The ruling, which came down in favor of nine 17-year-olds in Ohio, was praised by the Bernie Sanders campaign, the ACLU of Ohio, the League of Women Voters in Ohio, and the Fair Elections Network, all of which either sent letters or filed lawsuits against the secretary of state’s interpretation. According to FairVote, a non-partisan voting reform advocacy group, Ohio is now one of 23 states in which 17-year-olds who will be 18 before the general election can participate in at least one party’s primary.
According to Ohio law, any eligible voter who will be 18 on or before the date of the general election may vote in their party’s primary election, even if they are not 18 at that point. Here’s the official text of the law:
At a primary election every qualified elector who is or will be on the day of the next general election eighteen or more years of age, and who is a member of or is affiliated with the political party whose primary election ballot he desires to vote, shall be entitled to vote such ballot at the primary election.
So what caused the problem? While the statute may seem pretty clear, the Ohio Secretary of State Jon Husted’s interpretation of the law took issue with 17-year-olds’ participation due to the nature of primary elections. Unlike regular elections, voters in primary elections technically elect delegates who go on to nominate a candidate at the parties respective conventions. The plaintiffs argue that electing delegates is the same as nominating, while Secretary of State Husted disagrees. Husted’s argument differentiates between votes that nominate and votes that elect. He claims that because the election is for delegates, voters who are not 18 cannot weigh in on the presidential election.
Ohio allows voters who are not 18 but will be by the time of the general election to participate in primary elections, but they are not allowed to vote on issues or directly elect party committee members–which seems to be the basis of Husted’s interpretation. However, in the complaint, the plaintiffs say that based on the way Ohio defines primary elections, as “an election held for the purpose of nominating persons as candidates of political parties for election to offices,” Husted’s interpretation has no basis. Franklin County Common Pleas Judge Richard Frye agreed, concluding that in the case of presidential primaries, voting to elect delegates has the same effect as nominating, and therefore, 17-year-olds should be entitled to cast a ballot.

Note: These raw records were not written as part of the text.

(** [hp_Body]: what can be read of the body. *)
Record http_response := mkHttpResponse { hp_StatusCode : Z; hp_Status : string; hp_Body : string }.

Definition success (r : http_response) : bool := (200 <=? hp_StatusCode r) && (hp_StatusCode r <? 300).

(** [json.NewDecoder(body).Decode]: the first value, whatever follows it *)
Definition first_value (body : string) : option json :=
  option_map fst (value (2 * String.length body + 2) body).

Definition decode_struct (body : string) (names : list string) : option (list (string * field)) :=
  let fields := List.map (fun n => (n, FString "")) names in
  match first_value body with Some (JObject l) => fill l fields | Some JNull => Some fields | _ => None end.

(** A field of the struct by its position *)
Definition text_at (fields : list (string * field)) (n : nat) : string :=
  match fields !! n with Some (_, FString s) => s | _ => "" end.

Definition decode_discovery (body : string) : option oidcDiscoveryDocument :=
  option_map (fun f => mkDiscovery (text_at f 0) (text_at f 1) (text_at f 2) (text_at f 3))
    (decode_struct body ["issuer"; "authorization_endpoint"; "token_endpoint"; "userinfo_endpoint"]).

Definition decode_tokens (body : string) : option oidcTokenResponse :=
  option_map (fun f => mkTokenResponse (text_at f 0) (text_at f 1) (text_at f 2)) (decode_struct body ["access_token"; "id_token"; "token_type"]).

Definition decode_claims (body : string) : option json_map :=
  match first_value body with
  | Some (JObject l) => if numbers_fit (JObject l) then Some (list_to_map (reverse l)) else None
  | Some JNull => Some ∅
  | _ => None
  end.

After the ruling was handed down, Husted’s office issued a statement noting its disagreement with the judge, but ultimately saying that it would follow the ruling and not appeal. In the statement, Husted says, “I believe that Ohio law is clear and that my office has properly administered the law, just as previous Democrat and Republican Secretaries of State over the last two decades have done,” but added that he will follow the ruling and not challenge it further. He also notes, “Our elections system needs more stability and less chaos. This last minute legislating from the bench on election law has to stop.”
While the ruling may make it difficult for Ohio elections officials to properly count early voting from 17-year-olds, the judge instructed them to make all possible efforts to include their votes in the final count. While the ruling will likely only affect a small number of voters–individuals born between March 15 and November 8, 1999–it does set a clear precedent for the future.
Voting advocacy organizations like FairVote emphasize the potential benefits of lowering the voting age. By allowing individuals to vote when they are younger, they are more likely to make voting a habit and participate in civic life as they grow older. On balance, it seems like the ruling will be a net positive for young Ohioans.